I spent a few days for Christmas with my sister in San Francisco. My sister and I have often had many heated arguments about dietary matters. Back when my mother was alive, both she and my sister would frequently go on the low carb, high protein Atkins diet in order to lose weight. The Atkins diet never struck me as a diet that was even remotely healthy – all that meat and steak day in and day out, washed down with thick cream… guaranteed to pickle your arteries with cholesterol and send you off to the cardiologist in no time flat. I would lecture my mom about the deleterious effects of such a diet to no end, but it didn’t seem to sink in at all. It really worked for losing weight and giving my mom that slim, trim figure that she was known for, and that’s all she cared about. And my sister took after my mom when it came to dieting.
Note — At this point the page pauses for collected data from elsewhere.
(** *** The page *)



(** [src/core/metrics/prometheus_exporter_embedded.cpp:192-220] PrometheusExporterImpl::metrics_text *)
Definition metrics_text (e : Exporter) : string :=
  line "# HELP volley_requests_total Total number of requests" +:+
  line "# TYPE volley_requests_total counter" +:+
  line ("volley_requests_total " +:+ to_string (m_total_requests (metrics_ e))) +:+
  line "# HELP volley_requests_successful_total Total successful requests" +:+
  line "# TYPE volley_requests_successful_total counter" +:+
  line ("volley_requests_successful_total " +:+ to_string (m_successful_requests (metrics_ e))) +:+
  line "# HELP volley_requests_failed_total Total failed requests" +:+
  line "# TYPE volley_requests_failed_total counter" +:+
  line ("volley_requests_failed_total " +:+ to_string (m_failed_requests (metrics_ e))) +:+
  line "# HELP volley_error_rate Current error rate (percent)" +:+
  line "# TYPE volley_error_rate gauge" +:+
  line ("volley_error_rate " +:+ ostream_double (err_rate_ e)) +:+
  line "# HELP volley_requests_per_second Current requests per second" +:+
  line "# TYPE volley_requests_per_second gauge" +:+
  line ("volley_requests_per_second " +:+ ostream_double (rps_ e)) +:+
  line "# HELP volley_mean_latency_us Mean latency in microseconds" +:+
  line "# TYPE volley_mean_latency_us gauge" +:+
  line ("volley_mean_latency_us " +:+ ostream_double (m_mean_latency_us (metrics_ e))) +:+
  line "# HELP volley_p95_latency_us P95 latency in microseconds" +:+
  line "# TYPE volley_p95_latency_us gauge" +:+
  line ("volley_p95_latency_us " +:+ to_string (m_p95_latency_us (metrics_ e))) +:+
  line "# HELP volley_p99_latency_us P99 latency in microseconds" +:+
  line "# TYPE volley_p99_latency_us gauge" +:+
  line ("volley_p99_latency_us " +:+ to_string (m_p99_latency_us (metrics_ e))).

Record Request := mkRequest { method : string; target : string; version : Z }.
Record Response := mkResponse {
  r_status : Z; r_version : Z; r_server : string; r_content_type : string; r_body : string
}.

(** [req]: what [http::read] read, [None] when it failed; the socket's receive timeout
    only bounds when that is. *)
(** [src/core/metrics/prometheus_exporter_embedded.cpp:150-190] PrometheusExporterImpl::handle_request *)
Definition handle_request (req : option Request) (e : Exporter) : option Response :=
  req ← req;
  let '(status, body) :=
    if (method req =? "GET")%string && (target req =? "/metrics")%string then (200, metrics_text e)
    else if (method req =? "GET")%string && (target req =? "/")%string then (200, line "volley prometheus exporter")
    else (404, line "not found") in
  Some (mkResponse status (version req) "volley/1.0" "text/plain; version=0.0.4; charset=utf-8" body).

(** A reader of the exposition format: the lines that are not comments, each a name and
    a value. *)
Definition sample_of (l : string) : option (string * string) :=
  if char_is 0 "#" l then None
  else i ← find_char " " l; Some (stake i l, sdrop (S i) l).

Definition read_samples (body : string) : list (string * string) := omap sample_of (lines_of body).

Definition samples (e : Exporter) : list (string * string) :=
    [("volley_requests_total", to_string (m_total_requests (metrics_ e)));
     ("volley_requests_successful_total", to_string (m_successful_requests (metrics_ e)));
     ("volley_requests_failed_total", to_string (m_failed_requests (metrics_ e)));
     ("volley_error_rate", ostream_double (err_rate_ e));
     ("volley_requests_per_second", ostream_double (rps_ e));
     ("volley_mean_latency_us", ostream_double (m_mean_latency_us (metrics_ e)));
     ("volley_p95_latency_us", to_string (m_p95_latency_us (metrics_ e)));
     ("volley_p99_latency_us", to_string (m_p99_latency_us (metrics_ e)))].

Lemma read_metrics_text e : read_samples (metrics_text e) = samples e.
Proof.
  unfold metrics_text, read_samples.
  repeat (rewrite lines_of_line; [|rewrite ?lacks_app, ?to_string_lacks, ?ostream_double_lacks by done; done]).
  rewrite <-(sapp_nil_r (line _)), lines_of_line by (rewrite ?lacks_app, ?to_string_lacks by done; done).
  reflexivity.
Qed.

(** What is scraped is what was last reported: after [update_metrics] with a
    collector that has recorded [os], [GET /metrics] answers 200 with a page on which a
    reader of the exposition format finds, under their names and in this order, exactly
    the exporter's eight values; the request counters are those of the list.  Any other
    target or method is answered 404, but for [GET /]. *)
Theorem scrape_reports_update `{NthElement} (os : list Obs) (t0 now v : Z) (c : MetricsCollector) (e : Exporter) :
  record_all os (make_collector t0) = Some c → Z.of_nat (List.length os) < 2 ^ 64 →
  ∃ e' r, update_metrics now c e = Some e'
    ∧ handle_request (Some (mkRequest "GET" "/metrics" v)) e' = Some r
    ∧ r_status r = 200 ∧ read_samples (r_body r) = samples e'
    ∧ take 3 (samples e') = [("volley_requests_total", to_string (Z.of_nat (List.length os)));
                             ("volley_requests_successful_total", to_string (successes os));
                             ("volley_requests_failed_total", to_string (Z.of_nat (List.length os) - successes os))]
    ∧ rps_ e' = requests_per_second now c ∧ err_rate_ e' = error_rate c
    ∧ ∀ m t r', handle_request (Some (mkRequest m t v)) e' = Some r' →
        r_status r' = (if bool_decide (m = "GET" ∧ (t = "/metrics" ∨ t = "/")) then 200 else 404).
Proof.
  intros Hc Hn.
  destruct (record_all_rep os _ [] (make_collector_rep t0)) as (c' & Hc' & Hr & Ht); [simpl; lia..|].
  rewrite Hc in Hc'. injection Hc' as <-. simpl in Hr.
  destruct (snapshot_rep c os Hr) as (m & Hm & H1 & H2 & H3 & _); [simpl in Ht; lia|].
  unfold update_metrics. rewrite Hm. cbn [mbind option_bind]. eexists _, _. split; [reflexivity|].
  split; [reflexivity|]. cbn [r_status r_body]. split; [done|]. split; [apply read_metrics_text|].
  split; [unfold samples; cbn [take metrics_]; by rewrite H1, H2, H3|]. split; [done|]. split; [done|].
  intros m' t r' Hh. unfold handle_request in Hh. cbn [mbind option_bind method target version] in Hh.
  destruct (String.eqb_spec m' "GET") as [Hg|Hg], (String.eqb_spec t "/metrics") as [Ht1|Ht1],
    (String.eqb_spec t "/") as [Ht2|Ht2]; cbn [andb] in Hh; injection Hh as <-; cbn [r_status];
    case_bool_decide; (tauto || congruence).
Qed.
One of the most formative influences in my life, especially when it came to diet, nutrition and natural healing, was my best friend John Hopkins, proprietor of Oh Happy Days Natural Food Store in Altadena, California. Just as zealously as my mom and my sister were in following the carnivorous Atkins diet, Brother John, who I like to call Saint John, the health food Gandhi of Altadena, was a staunch vegetarian. Vegetarianism is a dietary way of life with a lot of good, solid epidemiological evidence to back it up. It really does seem to reduce the risk and occurrence of morbidity and degenerative disease, especially as one ages. Brother John called fresh fruits and vegetables the protective foods, and from my own personal experience, I would have to agree with him. Although I may not be a complete vegetarian, as an herbalist, I have always felt that a plant centered diet is the foundation of good health.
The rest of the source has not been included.